Information provided START
(* ===== verification/Serialization.v ===== *)
(** * From the frontend to the generators: cmd/fidl/serialization/serialization.go

    [translateDescriptor] makes the [FidlFileGraph] that the code generators
    read of a descriptor with its final data.  [None] is a panic.  The encoding
    of the graph is in Serialize; so is what [runtime_type_info] stands for, the
    encoded and compressed type information of a file.  A member has the owning file of its container, since the parser
    gives all declarations the file it parses. *)
From S2P Require Export FidlTypes FinalData.

(** ** Types *)
Definition translateSimpleType (simpleType : SimpleType) : FidlType :=
  TypeSimpleType
    match simpleType with
    | SimpleTypeBool => SimpleType_Bool
    | SimpleTypeDouble => SimpleType_Double
    | SimpleTypeFloat => SimpleType_Float
    | SimpleTypeInt8 => SimpleType_Int8
    | SimpleTypeInt16 => SimpleType_Int16
    | SimpleTypeInt32 => SimpleType_Int32
    | SimpleTypeInt64 => SimpleType_Int64
    | SimpleTypeUInt8 => SimpleType_Uint8
    | SimpleTypeUInt16 => SimpleType_Uint16
    | SimpleTypeUInt32 => SimpleType_Uint32
    | SimpleTypeUInt64 => SimpleType_Uint64
    end.
Definition translateStringType (stringType : StringType) : FidlType :=
  TypeStringType (StringType_nullable stringType).
Definition translateHandleType (handleType : HandleTypeRef) : FidlType :=
  TypeHandleType (HandleTypeRef_nullable handleType)
    match kind handleType with
    | HandleKindUnspecified => HandleType_Kind_Unspecified
    | HandleKindChannel => HandleType_Kind_Channel
    | HandleKindVmo => HandleType_Kind_Vmo
    | HandleKindProcess => HandleType_Kind_Process
    | HandleKindThread => HandleType_Kind_Thread
    | HandleKindEvent => HandleType_Kind_Event
    | HandleKindPort => HandleType_Kind_Port
    | HandleKindJob => HandleType_Kind_Job
    | HandleKindSocket => HandleType_Kind_Socket
    | HandleKindEventPair => HandleType_Kind_EventPair
    end.
Definition translateUserTypeRef (userType : UserTypeRef) : option FidlType :=
  t ← resolvedType userType;
  Some (TypeTypeReference
    (mkTypeReference (nullable userType) (interfaceRequest userType) (Some (identifier userType))
       (Some (udt_TypeKey t)))).
(** Given the translation of the element, of the key and of the value. *)
Definition translateArrayType (n : bool) (fixedLength : Z) (element : option FidlType) : option FidlType :=
  e ← element; Some (TypeArrayType n (i32 fixedLength) e).
Definition translateMapType (n : bool) (key value : option FidlType) : option FidlType :=
  k ← key; v ← value; Some (TypeMapType n k v).
Fixpoint translateTypeRef (typeRef : TypeRef) : option FidlType :=
  match typeRef with
  | TRSimple t => Some (translateSimpleType t)
  | TRString t => Some (translateStringType t)
  | TRHandle t => Some (translateHandleType t)
  | TRArray n l e => translateArrayType n l (translateTypeRef e)
  | TRMap n k v => translateMapType n (translateTypeRef k) (translateTypeRef v)
  | TRUser r => translateUserTypeRef r
  end.

(** ** Values *)
(** The type assertion on the value may fail. *)
Definition translateLiteralValue (v : LiteralValue) : option FidlLiteralValue :=
  match valueType v, value v with
  | LitSimple SimpleTypeBool, VBool x => Some (LiteralValueBoolValue x)
  | LitSimple SimpleTypeDouble, VFloat64 x => Some (LiteralValueDoubleValue x)
  | LitSimple SimpleTypeFloat, VFloat32 x => Some (LiteralValueFloatValue x)
  | LitSimple SimpleTypeInt8, VInt8 x => Some (LiteralValueInt8Value x)
  | LitSimple SimpleTypeInt16, VInt16 x => Some (LiteralValueInt16Value x)
  | LitSimple SimpleTypeInt32, VInt32 x => Some (LiteralValueInt32Value x)
  | LitSimple SimpleTypeInt64, VInt64 x => Some (LiteralValueInt64Value x)
  | LitSimple SimpleTypeUInt8, VUint8 x => Some (LiteralValueUint8Value x)
  | LitSimple SimpleTypeUInt16, VUint16 x => Some (LiteralValueUint16Value x)
  | LitSimple SimpleTypeUInt32, VUint32 x => Some (LiteralValueUint32Value x)
  | LitSimple SimpleTypeUInt64, VUint64 x => Some (LiteralValueUint64Value x)
  | LitString (mkStringType false), VString x => Some (LiteralValueStringValue x)
  | _, _ => None
  end.
Definition translateBuiltInConstantValue (t : BuiltInConstantValue) : BuiltinConstantValue :=
  match t with
  | FloatInfinity => BuiltinConstantValue_FloatInfinity
  | FloatNegativeInfinity => BuiltinConstantValue_FloatNegativeInfinity
  | FloatNAN => BuiltinConstantValue_FloatNan
  | DoubleInfinity => BuiltinConstantValue_DoubleInfinity
  | DoubleNegativeInfinity => BuiltinConstantValue_DoubleNegativeInfinity
  | DoubleNAN => BuiltinConstantValue_DoubleNan
  end.
Definition translateConcreteValue (cv : ConcreteValue) : option FidlValue :=
  match cv with
  | CVLiteral v => ValueLiteralValue <$> translateLiteralValue v
  | CVEnum v => Some (ValueEnumValueReference
      (mkEnumValueReference "" (udt_TypeKey (EnumType v)) (Types.valueIndex v)))
  | CVBuiltIn v => Some (ValueBuiltinValue (translateBuiltInConstantValue v))
  end.
Definition translateFidlAttribute (a : MojomAttribute) : option FidlAttribute :=
  v ← translateLiteralValue (attr_Value a); Some (mkFidlAttribute (Key a) v).

Section Descriptor.
Context (g : Program).
#[local] Abbreviation d := (descriptor g).
Context (emitLineAndColumnNumbers emitComputedPackingData emitSerializedRuntimeTypeInfo : bool).
Context (runtime_type_info : RuntimeTypeInfo -> option string).
(** The attributes of the constants, which the descriptor's objects omit. *)
Context (constantAttributes : nat -> option Attributes).

Definition type_key (p : nat) : option string := object_key <$> objects d !! p.
Definition translateUserValueRef (r : UserValueRef nat) : option FidlValue :=
  match resolvedDeclaredValue r with
  | Some (UDVBuiltIn t) => Some (ValueBuiltinValue (translateBuiltInConstantValue t))
  | Some (UDVConstant t) =>
    key ← type_key t; Some (ValueConstantReference (mkConstantReference (uv_identifier r) key))
  | Some (UDVEnumValue t) =>
    Some (ValueEnumValueReference (mkEnumValueReference (uv_identifier r)
      (udt_TypeKey (EnumType t)) (Types.valueIndex t)))
  | None => None
  end.
Definition translateValueRef (v : ValueRef) : option FidlValue :=
  match v with
  | VRLiteral v => ValueLiteralValue <$> translateLiteralValue v
  | VRUser p => r ← valueRefs d !! p; translateUserValueRef r
  end.
Definition translateDefaultFieldValue (v : ValueRef) : option DefaultFieldValue :=
  match v with
  | VRLiteral lv =>
    if isDefault lv then Some DefaultFieldValueDefaultKeyword
    else v ← translateLiteralValue lv; Some (DefaultFieldValueValue (ValueLiteralValue v))
  | VRUser p => r ← valueRefs d !! p; v ← translateUserValueRef r; Some (DefaultFieldValueValue v)
  end.

(** ** Declarations *)
Definition translate_attributes (a : option Attributes) : option (option (list FidlAttribute)) :=
  match a with
  | None => Some None
  | Some a => Some <$> mapM translateFidlAttribute (List a)
  end.
(** What the declared object is to its declaration: its class, its fully
    qualified name and the key of the type that contains it. *)
Definition has_identifier (c : ObjectClass) : bool :=
  match c with
  | OField | OMethod => false
  | OType UserDefinedTypeKindStruct t => bool_decide (t = StructTypeRegular)
  | _ => true
  end.
Definition has_container (c : ObjectClass) : bool :=
  match c with OField | OMethod | OEnumValue _ _ => false | _ => true end.
Definition translateDeclarationData (c : ObjectClass) (fullyQualifiedName : string)
    (containingType : option string) (owningFile : string) (decl : DeclarationData)
    : option FidlDeclarationData :=
  attributes ← translate_attributes (attributes decl);
  Some (mkFidlDeclarationData attributes (Some (dd_simpleName decl))
    (if has_identifier c then Some fullyQualifiedName else None)
    (if declaredOrdinal decl <? 0 then -1 else i32 (declaredOrdinal decl))
    (if lexicalPosition decl <? 0 then -1 else lexicalPosition decl)
    (Some (mkSourceFileInfo owningFile
      (if emitLineAndColumnNumbers then u32 (Z.of_nat (LineNo (dd_nameToken decl))) else 0)
      (if emitLineAndColumnNumbers then u32 (Z.of_nat (LinePos (dd_nameToken decl))) else 0)))
    None
    (if has_container c then containingType else None) None).
Definition set_contained (c : option ContainedDeclarations) (decl : FidlDeclarationData)
    : FidlDeclarationData :=
  mkFidlDeclarationData (dd_Attributes decl) (ShortName decl) (FullIdentifier decl) (DeclaredOrdinal decl)
    (DeclarationOrder decl) (dd_SourceFileInfo decl) c (ContainerTypeKey decl) (dd_Comments decl).
Definition keys_of (l : list nat) : option (option (list string)) :=
  match l with [] => Some None | _ => Some <$> mapM type_key l end.
Definition translateContainedDeclarations (container : NestedDeclarations)
    : option (option ContainedDeclarations) :=
  enums ← keys_of (nested_Enums container);
  constants ← keys_of (nested_Constants container);
  Some (match enums, constants with
        | None, None => None
        | _, _ => Some (mkContainedDeclarations enums constants)
        end).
Information provided END
- [Your objective] Across the listing above, tally the lines that include "OMethod". Only the total is wanted.

- [Reply] 2